» **Task description**
Only one stretch of the data below should be repeated: the lines from the line containing "Definition queueOrder (x" through the line containing "Definition schedulableJobs (d", inclusive, exactly as they are.

Segment Start: Materials provided

(* ===== verification/Scheduler.v ===== *)
(** * Offering jobs to a worker (internal/store/sqlite/workers.go)

    The resources a worker's live attempts hold, the test that a job fits beside
    them, and the loop that offers queued jobs in priority order. uint32 and
    uint64 sums wrap, as they do in Go. *)

From S2P Require Import Prelude Times Ids Domain Validate Database Jobs.

Record resourceAllocation := {
  al_CPU : Z;
  al_MemoryBytes : Z;
  al_GPUSharedSlots : Z;
  al_GPUExclusive : bool;
  al_GPUInUse : bool;
  al_ActiveAttempts : Z;
}.

Definition noAllocation : resourceAllocation :=
  {| al_CPU := 0; al_MemoryBytes := 0; al_GPUSharedSlots := 0;
     al_GPUExclusive := false; al_GPUInUse := false; al_ActiveAttempts := 0 |}.

Definition isExclusive (gpu : GPURequest) : bool := (g_Sharing gpu =? GPUExclusive)%string.

Definition addGPU (al : resourceAllocation) (gpu : GPURequest) : resourceAllocation :=
  if isExclusive gpu
  then {| al_CPU := al_CPU al; al_MemoryBytes := al_MemoryBytes al;
          al_GPUSharedSlots := al_GPUSharedSlots al; al_GPUExclusive := true;
          al_GPUInUse := true; al_ActiveAttempts := al_ActiveAttempts al |}
  else {| al_CPU := al_CPU al; al_MemoryBytes := al_MemoryBytes al;
          al_GPUSharedSlots := u32 (al_GPUSharedSlots al + g_Count gpu);
          al_GPUExclusive := al_GPUExclusive al;
          al_GPUInUse := true; al_ActiveAttempts := al_ActiveAttempts al |}.

Definition addAllocation (al : resourceAllocation) (resources : ResourceRequest) : resourceAllocation :=
  foldl addGPU
    {| al_CPU := u32 (al_CPU al + r_CPU resources);
       al_MemoryBytes := u64 (al_MemoryBytes al + r_MemoryBytes resources);
       al_GPUSharedSlots := al_GPUSharedSlots al; al_GPUExclusive := al_GPUExclusive al;
       al_GPUInUse := al_GPUInUse al; al_ActiveAttempts := al_ActiveAttempts al |}
    (r_GPUs resources).

(** allocation.ActiveAttempts++ *)
Definition incActive (al : resourceAllocation) : resourceAllocation :=
  {| al_CPU := al_CPU al; al_MemoryBytes := al_MemoryBytes al;
     al_GPUSharedSlots := al_GPUSharedSlots al; al_GPUExclusive := al_GPUExclusive al;
     al_GPUInUse := al_GPUInUse al; al_ActiveAttempts := u32 (al_ActiveAttempts al + 1) |}.

Definition occupy (al : resourceAllocation) (resources : ResourceRequest) : resourceAllocation :=
  incActive (addAllocation al resources).

(** The exclusive and the shared GPU counts of a request. *)
Definition gpuCounts (gpus : list GPURequest) : Z * Z :=
  foldl (λ acc gpu,
    if isExclusive gpu then (u32 (acc.1 + g_Count gpu), acc.2)
    else (acc.1, u32 (acc.2 + g_Count gpu))) (0, 0) gpus.

(** capacity.Labels[name] != value for no label of the job *)
Definition labelsMatch (wanted offered : gmap string string) : bool :=
  bool_decide (map_Forall (λ name value, default "" (offered !! name) = value) wanted).

Definition jobFits (spec : JobSpec) (capacity : WorkerCapacity) (al : resourceAllocation) : bool :=
  let res := s_Resources spec in
  if negb (bool_decide (s_Project spec ∈ c_Projects capacity)) then false
  else if negb (labelsMatch (s_Labels spec) (c_Labels capacity)) then false
  else if (0 <? c_CPU capacity) && (c_CPU capacity <? u32 (al_CPU al + r_CPU res)) then false
  else if (0 <? c_MemoryBytes capacity) &&
          (c_MemoryBytes capacity <? u64 (al_MemoryBytes al + r_MemoryBytes res)) then false
  else
    let '(exclusive, shared) := gpuCounts (r_GPUs res) in
    if 0 <? exclusive
    then negb (al_GPUInUse al) && (shared =? 0) && (exclusive <=? c_GPUCount capacity)
    else if 0 <? shared
    then negb (al_GPUExclusive al) &&
         (u32 (al_GPUSharedSlots al + shared) <=? c_GPUSharedSlots capacity)
    else true.

(** The defaults offerJobs fills in. *)
Definition normalCapacity (c : WorkerCapacity) : WorkerCapacity :=
  {| c_CPU := c_CPU c; c_MemoryBytes := c_MemoryBytes c; c_GPUCount := c_GPUCount c;
     c_GPUSharedSlots := if c_GPUSharedSlots c =? 0 then c_GPUCount c else c_GPUSharedSlots c;
     c_MaxParallel := if c_MaxParallel c =? 0 then 1 else c_MaxParallel c;
     c_Labels := c_Labels c; c_Projects := c_Projects c |}.

(** ** The worker's live attempts *)

Definition heldAttempts (d : DB) (workerID : string) : list (string * AttemptRow) :=
  rowsWhere (λ ka, at_worker_id ka.2 = workerID /\ live (at_state ka.2) = true) (attempts d).

(** The specifications of the worker's live attempts, in the order of the join. *)
Definition heldSpecs (d : DB) (workerID : string) : list JobSpec :=
  omap (λ ka, jr_spec <$> jobs d !! at_job_id ka.2) (heldAttempts d workerID).

Definition currentAllocation (d : DB) (workerID : string) : resourceAllocation :=
  foldl (λ al spec, occupy al (s_Resources spec)) noAllocation (heldSpecs d workerID).

(** ** The schedulable jobs *)

(** ORDER BY j.priority DESC, j.created_at, j.id *)
Definition queueOrder (x y : string * JobRow) : bool :=
  notGt (lexc (Z.compare (jr_priority y.2) (jr_priority x.2))
        (lexc (Text.cmp (jr_created_at x.2) (jr_created_at y.2)) (Text.cmp x.1 y.1))).

Definition schedulable (d : DB) (kj : string * JobRow) : Prop :=
  jr_state kj.2 = JobQueued /\ liveAttempts d kj.1 = [].

#[export] Instance schedulable_dec d kj : Decision (schedulable d kj).
Proof. unfold schedulable. apply _. Defined.

Definition schedulableJobs (d : DB) : list (string * JobRow) :=
  take 100 (orderBy queueOrder (rowsWhere (schedulable d) (jobs d))).

(** COALESCE(MAX(attempt_number), 0) *)
Definition maxNumber (d : DB) (jobID : string) : Z :=
  foldr Z.max 0 ((λ ka, at_number ka.2) <$>
    rowsWhere (λ ka, at_job_id ka.2 = jobID) (attempts d)).

Section scheduler.
Context `{Env}.

Definition nextAttemptNumber (jobID : string) : Act Z :=
  n ← query (λ d, maxNumber d jobID + 1);
  mguard (n <? 2 ^ 32) ErrInteger ;;
  mret n.

(** The offer of one job that fits. *)
Definition offerAttempt (workerID : string) (now : time) (jobID : string) : Act unit :=
  attemptID ← newID "att";
  commandID ← newID "cmd";
  attemptNumber ← nextAttemptNumber jobID;
  insertAttempt attemptID {| at_job_id := jobID; at_number := attemptNumber;
    at_worker_id := workerID; at_command_id := commandID; at_state := AttemptOffered;
    at_revision := 1; at_offered_at := formatTime now;
    at_lease := formatTime (now + 2 * GoTime.Minute); at_accepted_at := None;
    at_started_at := None; at_finished_at := None; at_exit_code := None; at_error := "";
    at_log_uri := ""; at_log_tail := ""; at_git := None |} ;;
  appendControlEvent "attempt_offered" jobID
    (PObj [("attempt_id", PStr attemptID); ("worker_id", PStr workerID)]) now.

Fixpoint offerLoop (workerID : string) (now : time) (capacity : WorkerCapacity)
    (al : resourceAllocation) (queue : list Job) : Act unit :=
  match queue with
  | [] => mret tt
  | job :: rest =>
      if c_MaxParallel capacity <=? al_ActiveAttempts al then mret tt
      else if negb (jobFits (j_Spec job) capacity al)
      then offerLoop workerID now capacity al rest
      else
        offerAttempt workerID now (j_ID job) ;;
        offerLoop workerID now capacity (occupy al (s_Resources (j_Spec job))) rest
  end.

Definition scanJobs (rows : list (string * JobRow)) : Act (list Job) :=
  mfold rows [] (λ acc row, job ← scanJob row.1 row.2; mret (acc ++ [job])).

Definition offerJobs (workerID : string) (capacity : WorkerCapacity) (now : time) : Act unit :=
  let capacity := normalCapacity capacity in
  al ← query (λ d, currentAllocation d workerID);
  if c_MaxParallel capacity <=? al_ActiveAttempts al then mret tt
  else
    rows ← query schedulableJobs;
    queue ← scanJobs rows;
    offerLoop workerID now capacity al queue.
End scheduler.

Segment End: Materials provided

» **Task output**
Definition queueOrder (x y : string * JobRow) : bool :=
  notGt (lexc (Z.compare (jr_priority y.2) (jr_priority x.2))
        (lexc (Text.cmp (jr_created_at x.2) (jr_created_at y.2)) (Text.cmp x.1 y.1))).

Definition schedulable (d : DB) (kj : string * JobRow) : Prop :=
  jr_state kj.2 = JobQueued /\ liveAttempts d kj.1 = [].

#[export] Instance schedulable_dec d kj : Decision (schedulable d kj).
Proof. unfold schedulable. apply _. Defined.

Definition schedulableJobs (d : DB) : list (string * JobRow) :=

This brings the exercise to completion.